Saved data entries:
Lemma handle_fds_ok r l s : served s → NoDup l → (∀ k, k ∈ l → k = listen_sock ∨ is_Some (s.(sessions) !! k)) →
  (∀ n, r.(accepted) = Some n → n ∉ l ∧ n ≠ listen_sock) →
  match handleReadFds data_path listen_sock junk r l s with
  | Went s' => served s' ∧ s'.(m_stop) = s.(m_stop) ∧
      ∀ j, r.(accepted) ≠ Some j →
        s'.(sessions) !! j = if decide (j ∈ l) then s.(sessions) !! j ≫= read_round r j else s.(sessions) !! j
  | NoSession => False
  | Threw => True
  end.
Proof.
  revert s. induction l as [|k l IH]; intros s Hs Hnd Hin Hacc; cbn [handleReadFds]; [done|].
  apply NoDup_cons in Hnd as [Hk Hnd].
  assert (Hnl : k = listen_sock → r.(accepted) ≠ Some listen_sock) by (intros _ Ha; by destruct (Hacc _ Ha)).
  pose proof (handle_fd_ok r k s Hs (Hin k ltac:(set_solver)) Hnl) as Hone.
  destruct (handle_fd _ _ _ _ _ _) as [s1| |]; [|done..]. destruct Hone as (Hs1 & Hm1 & Hone).
  assert (Hsame : ∀ j, r.(accepted) ≠ Some j → j ≠ k → s1.(sessions) !! j = s.(sessions) !! j)
    by (intros j Ha Hj; rewrite Hone by done; by rewrite decide_False).
  assert (Hna : ∀ j, j ∈ k :: l → r.(accepted) ≠ Some j) by (intros j Hj Ha; by destruct (Hacc _ Ha)).
  specialize (IH s1 Hs1 Hnd). destruct (handleReadFds _ _ _ _ _ _) as [s2| |].
  - destruct IH as (Hs2 & Hm2 & He).
    + intros j Hj. rewrite Hsame by set_solver. apply Hin. set_solver.
    + intros n Hn. destruct (Hacc n Hn). set_solver.
    + split_and!; [done|congruence|]. intros j Hja. rewrite He by done. destruct (decide (j = k)) as [->|Hjk].
      * rewrite decide_False, decide_True by set_solver. rewrite Hone by done. by rewrite decide_True.
      * rewrite Hsame by done. destruct (decide (j ∈ l)), (decide (j ∈ k :: l)); set_solver.
  - apply IH.
    + intros j Hj. rewrite Hsame by set_solver. apply Hin. set_solver.
    + intros n Hn. destruct (Hacc n Hn). set_solver.
  - done.
Qed.

(** What the epoll can report of a state: sockets it watches, each once; a new socket is
    not one in use. *)
Definition reports (e : event) s : Prop :=
  match e with
  | Ready r => NoDup r.(readfds) ∧ (∀ k, k ∈ r.(readfds) → k ∈ s.(watched)) ∧ (∀ n, r.(accepted) = Some n → n ∉ s.(watched))
  | _ => True
  end.
Fixpoint allowed (l : list step) s : Prop :=
  match l with
  | [] => True
  | Stop :: l => allowed l (stop s)
  | Round e :: l =>
      reports e s ∧ match entry_round data_path listen_sock junk e s with Went s => allowed l s | _ => True end
  end.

→ **WHAT IS EXPECTED**: Which lines run from the one containing "n ∉ s.(watched))" to the final line of the entries? Return those lines exactly, and only those.

→ **ANSWER BOX**:
  | Ready r => NoDup r.(readfds) ∧ (∀ k, k ∈ r.(readfds) → k ∈ s.(watched)) ∧ (∀ n, r.(accepted) = Some n → n ∉ s.(watched))
  | _ => True
  end.
Fixpoint allowed (l : list step) s : Prop :=
  match l with
  | [] => True
  | Stop :: l => allowed l (stop s)
  | Round e :: l =>
      reports e s ∧ match entry_round data_path listen_sock junk e s with Went s => allowed l s | _ => True end
  end.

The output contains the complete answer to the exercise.